Jokūbas Liutkus1, Dalia Zykutė1
1Lithuanian University of Health Sciences, Medical Academy, Faculty of Medicine, Kaunas, Lithuania.
Abstract
Chimeric antigen receptor (CAR) T cell therapy is at the forefront of cancer immunotherapy development. The number of ongoing autologous and allogeneic CAR T cell clinical trials has increased exponentially, with more than 30% of studies researching solid tumor therapies. CAR T cells are genetically engineered cells with artificial CAR receptors, capable of specific targeting of antigen in MHC-independent manner. Two autologous anti-CD19 CAR T cell therapies approved in Europe and USA, tisagenlecleucel and axicabtagene ciloleucel, have been authorized for treatment of refractory or relapsed B cell acute lymphoblastic leukemia and diffuse large B cell lymphomas with potent and long-lasting responses. Unfortunately, these medicines require a long production process and are prohibitively expensive. Although allogeneic CAR T cells can cause dangerous graft-versus-host disease and have reduced persistence after transfer, there have been many developments in gene editing and biotechnology that provide solutions for these challenges. The adoption of allogeneic CAR T cells would have the benefit of decreased therapy costs, improved access and standardized production protocols allowing further cell editing and modification, improved treatment response rates.
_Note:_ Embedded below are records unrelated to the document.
(** * FocusFlow: the advanced security manager

    A shallow embedding of [backend/app/core/advanced_security.py]
    (class [AdvancedSecurityManager]) and the properties of its rate limiter,
    threat scorer, token service, MFA service, security event log and
    password policy.

    Conventions of the embedding.
    - The Redis server is a value of type [Redis]; every coroutine of the
      manager is a function from the store to a result and the new store.
      An exception leaves the writes made before it in place.
    - Time is a number of seconds, passed as [now] to each call; a key with
      a time to live is visible until its deadline, the deadline included,
      and is gone once [now] is past it.
    - A string is a sequence of code points below 256; [str.isupper],
      [str.islower], [str.isdigit], [str.lower] and [str.strip] are the
      Unicode-aware methods of Python on these code points.
    - The module [jwt] is PyJWT: it has [ExpiredSignatureError] and no
      attribute [JWTError], and its [decode] checks [iat], [nbf], [exp],
      [aud], [sub] and [jti].
    - Random draws ([secrets.token_hex], [pyotp.random_base32]) are
      arguments of the function that makes them.
    - The risk score is computed on binary64 floats, as Python does.
    - The password entropy uses [math.log2] and [2**x], which are modelled
      on the real numbers; the one binary64 effect kept is the
      [OverflowError] that [2**x] raises from [x = 1024] on. *)

From Stdlib Require Import ZArith QArith Qabs Reals Floats Lia Lra Ascii String.
From stdpp Require Import base strings gmap list pretty.

Set Warnings "-inexact-float".
Local Open Scope Z_scope.

(** ** Enumerations and the security event *)

Inductive SecurityLevel := LOW | MEDIUM | HIGH | CRITICAL.

Inductive ThreatType :=
  | BRUTE_FORCE | CREDENTIAL_STUFFING | UNUSUAL_ACTIVITY
  | DATA_EXFILTRATION | API_ABUSE.

Inductive MFAMethod := TOTP | SMS | EMAIL | HARDWARE_KEY.

Definition SecurityLevel_value (l : SecurityLevel) : string :=
  match l with
  | LOW => "low" | MEDIUM => "medium" | HIGH => "high" | CRITICAL => "critical"
  end.

Definition ThreatType_value (t : ThreatType) : string :=
  match t with
  | BRUTE_FORCE => "brute_force"
  | CREDENTIAL_STUFFING => "credential_stuffing"
  | UNUSUAL_ACTIVITY => "unusual_activity"
  | DATA_EXFILTRATION => "data_exfiltration"
  | API_ABUSE => "api_abuse"
  end.

(** The three [details] dictionaries the manager builds. *)
Inductive Details :=
  | RateLimitDetails (action : string)   (* action, rate_limit_exceeded: True *)
  | MfaBruteForceDetails                 (* mfa_brute_force: True *)
  | ThreatDetails (features : list (string * float))
                  (activity_data : list (string * float)).

Record SecurityEvent := mkEvent {
  event_id : string;
  user_id : option string;
  event_type : ThreatType;
  severity : SecurityLevel;
  timestamp : Z;
  ip_address : string;
  user_agent : string;
  details : Details;
  risk_score : float
}.

(** [alert_data] of [_trigger_security_alert]: a projection of the event. *)
Record Alert := mkAlert {
  alert_type : string;
  alert_severity : string;
  alert_user_id : option string;
  threat_type : string;
  alert_risk_score : float;
  alert_timestamp : Z;
  alert_details : Details
}.

(** ** The Redis store *)

(** Claim values of a token and of a ledger record. *)
Inductive jvalue := JNull | JBool (b : bool) | JInt (n : Z) | JStr (s : string).
(** * nautilus: a shallow embedding of [nautilus.py]

    The program is a command-line front end over the Kubernetes Python
    client.  Every method of the class [DescribeK8s] performs calls into the
    client library, prints text and may raise or catch Python exceptions.

    The embedding keeps that shape:
    - the instance [self] is its attribute dictionary, a [gmap string pyval];
    - the cluster, the kubeconfig, the file system and the clock form a
      [world]: typed oracles that answer each external call from the log of
      the calls made so far, so that every behaviour of the collaborators is
      covered by quantifying over worlds;
    - a method is a computation in a state-and-exception monad [M]: the state
      holds [self], the log of external calls and the lines written to
      standard output; an exception keeps the effects made before it. *)

From Stdlib Require Import ZArith Lia Ascii String.
From stdpp Require Import base option list strings gmap pretty.

Open Scope string_scope.
Open Scope list_scope.
Open Scope Z_scope.

(** ** Text *)

Module PyStr.
(** * The QuickJS / JVM method-binding bridge (quickjs_bridge.cpp)

    A shallow embedding of the native bridge that lets script code running
    in QuickJS call host methods through JNI, and of the properties its
    design document states about it.

    The bridge sits between two runtimes whose code is not part of the
    translation unit.  Their API calls are modelled by their documented
    contracts:
    - JNI: local and global references are handles in two tables; class
      objects are identified by name; allocation never fails.
    - QuickJS: values are the ECMAScript primitives plus heap objects; a
      Number is an IEEE-754 binary64; reference counts are not modelled, so
      an object that is dropped stays in the heap but is unreachable from
      the global object.  Coercions that would run script code or parse
      text are a parameter ([Engine]); engine calls that can fail for lack
      of resources, or be refused by the object they act on, take their
      outcome from a parameter ([EngineFaults]).  [currentException]
      records the errors the bridge itself throws; the exception a failing
      engine call leaves pending is not recorded.
    The mutex of [QuickJsContext] is modelled by making every locked block
    one atomic state transformation. *)

From stdpp Require Import gmap strings list fin_maps.
From Stdlib Require Import ZArith Lia SpecFloat.
Local Open Scope Z_scope.
(** * The PM2.5 forecast backend (forecast_backend.py)

    A shallow embedding of the forecast pipeline: feature synthesis
    ([generate_forecast_features]), category to AQI mapping
    ([map_category_to_aqi]) and the assembly loop of the [/forecast] route
    ([forecast]).

    Numbers are IEEE binary64 values (the kernel's primitive floats) and
    Python ints ([Z]).  The ambient effects of the route are made explicit
    in a [World]: the wall clock read by [datetime.now()] and NumPy's global
    random generator.  [np.sin], [np.cos] and the loaded classifier are
    parameters of the development. *)

From Stdlib Require Import ZArith List Lia Bool String Ascii Floats Uint63.
From stdpp Require Import base option list gmap strings.
Import ListNotations.

Set Warnings "-inexact-float,-register-all".

Local Open Scope string_scope.
Local Open Scope list_scope.
Local Open Scope Z_scope.

(** ** Python values *)

(** A Python number: an [int] or a double. *)
Inductive pynum : Type :=
| PyInt (z : Z)
| PyFloat (f : float).

(** The values that reach [jsonify]; a dict keeps its keys in insertion
    order. *)
Inductive pyval : Type :=
| PNone
| PBool (b : bool)
| PNum (n : pynum)
| PStr (s : string)
| PList (l : list pyval)
| PDict (d : list (string * pyval)).

(** [d[key]] on a dict literal (first binding of the key). *)
Fixpoint dict_get (d : list (string * pyval)) (key : string) : option pyval :=
  match d with
  | [] => None
  | (k, v) :: rest => if String.eqb k key then Some v else dict_get rest key
  end.

(** [v[key]] for any value: only dicts have keys. *)
Definition py_get (v : pyval) (key : string) : option pyval :=
  match v with
  | PDict d => dict_get d key
  | _ => None
  end.

(** [v == 'literal']: only the string itself compares equal to a string. *)
Definition py_eq_str (v : pyval) (s : string) : bool :=
  match v with
  | PStr x => String.eqb x s
  | _ => false
  end.

(** [float(z)] for a Python int (exact below 2^53). *)
Definition Z2float (z : Z) : float :=
  if z <? 0 then PrimFloat.opp (PrimFloat.of_uint63 (Uint63.of_Z (- z)))
  else PrimFloat.of_uint63 (Uint63.of_Z z).

Definition to_float (n : pynum) : float :=
  match n with
  | PyInt z => Z2float z
  | PyFloat f => f
  end.

(** [a < b] on numbers; the int operands of this program are the literal
    bounds 0, -20, 50 and 100. *)
Definition py_lt (a b : pynum) : bool :=
  match a, b with
  | PyInt x, PyInt y => x <? y
  | _, _ => PrimFloat.ltb (to_float a) (to_float b)
  end.

(** The builtins [max(a, b)] and [min(a, b)]: the first argument is kept
    unless the second one is strictly better, so a NaN in second position
    loses. *)
Definition py_max (a b : pynum) : pynum := if py_lt a b then b else a.
Definition py_min (a b : pynum) : pynum := if py_lt b a then b else a.

(** ** NumPy *)

Module np.

(** [np.pi], the double nearest to pi. *)
Definition pi : float := 0x1.921fb54442d18p+1%float.

(** [np.rint]: round to the nearest integer, ties to even.  Doubles of
    magnitude 2^52 and more are integers already. *)
Definition rint (x : float) : float :=
  let a := PrimFloat.abs x in
  if PrimFloat.ltb a 0x1p+52%float then
    let r := ((a + 0x1p+52) - 0x1p+52)%float in
    if PrimFloat.ltb x 0%float then PrimFloat.opp r else r
  else x.

(** [np.round(x, 1)], which is what [round(x, 1)] runs on a [np.float64]:
    scale by ten, [rint], scale back. *)
Definition round1 (x : float) : float := (rint (x * 10) / 10)%float.

(** [np.array([features])]: the single row, every entry as a double. *)
Definition array (features : list pynum) : list float := map to_float features.

End np.

(** [round(x, 1)]: an int is returned as it is. *)
Definition py_round1 (x : pynum) : pynum :=
  match x with
  | PyInt z => PyInt z
  | PyFloat f => PyFloat (np.round1 f)
  end.

(** ** datetime *)

Module datetime.

(** A naive [datetime]: microseconds since 0001-01-01T00:00:00 (the instant
    of proleptic Gregorian ordinal 1).  The supported years 1..9999 are far
    from any reading of a wall clock, so the [OverflowError] of arithmetic
    at the ends of the range is not modelled. *)
Definition t : Type := Z.

Definition us_per_hour : Z := 3600 * 1000000.
Definition us_per_day : Z := 24 * us_per_hour.

(** [timedelta(hours=h)], in microseconds. *)
Definition timedelta_hours (h : Z) : Z := h * us_per_hour.

Definition toordinal (d : t) : Z := d / us_per_day + 1.
Definition hour (d : t) : Z := (d mod us_per_day) / us_per_hour.
Definition minute (d : t) : Z := (d mod us_per_hour) / 60000000.
Definition second (d : t) : Z := (d mod 60000000) / 1000000.
Definition microsecond (d : t) : Z := d mod 1000000.

(** [date.weekday()]: Monday is 0. *)
Definition weekday (d : t) : Z := (toordinal d + 6) mod 7.

Definition _DAYS_IN_MONTH : list Z :=
  [-1; 31; 28; 31; 30; 31; 30; 31; 31; 30; 31; 30; 31].
Definition _DAYS_BEFORE_MONTH : list Z :=
  [-1; 0; 31; 59; 90; 120; 151; 181; 212; 243; 273; 304; 334].

Definition b2z (b : bool) : Z := if b then 1 else 0.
In this review article we discuss the structure of chimeric antigen receptors, manufacture of autologous CAR T cell therapies, efficacy of currently approved medications, advances and development strategies of allogeneic CAR T cell therapies for hematologic malignancies and solid tumors.
Key words: Adoptive immunotherapy, chimeric antigen receptors, axicabtagene ciloleucel, tisagenlecleucel.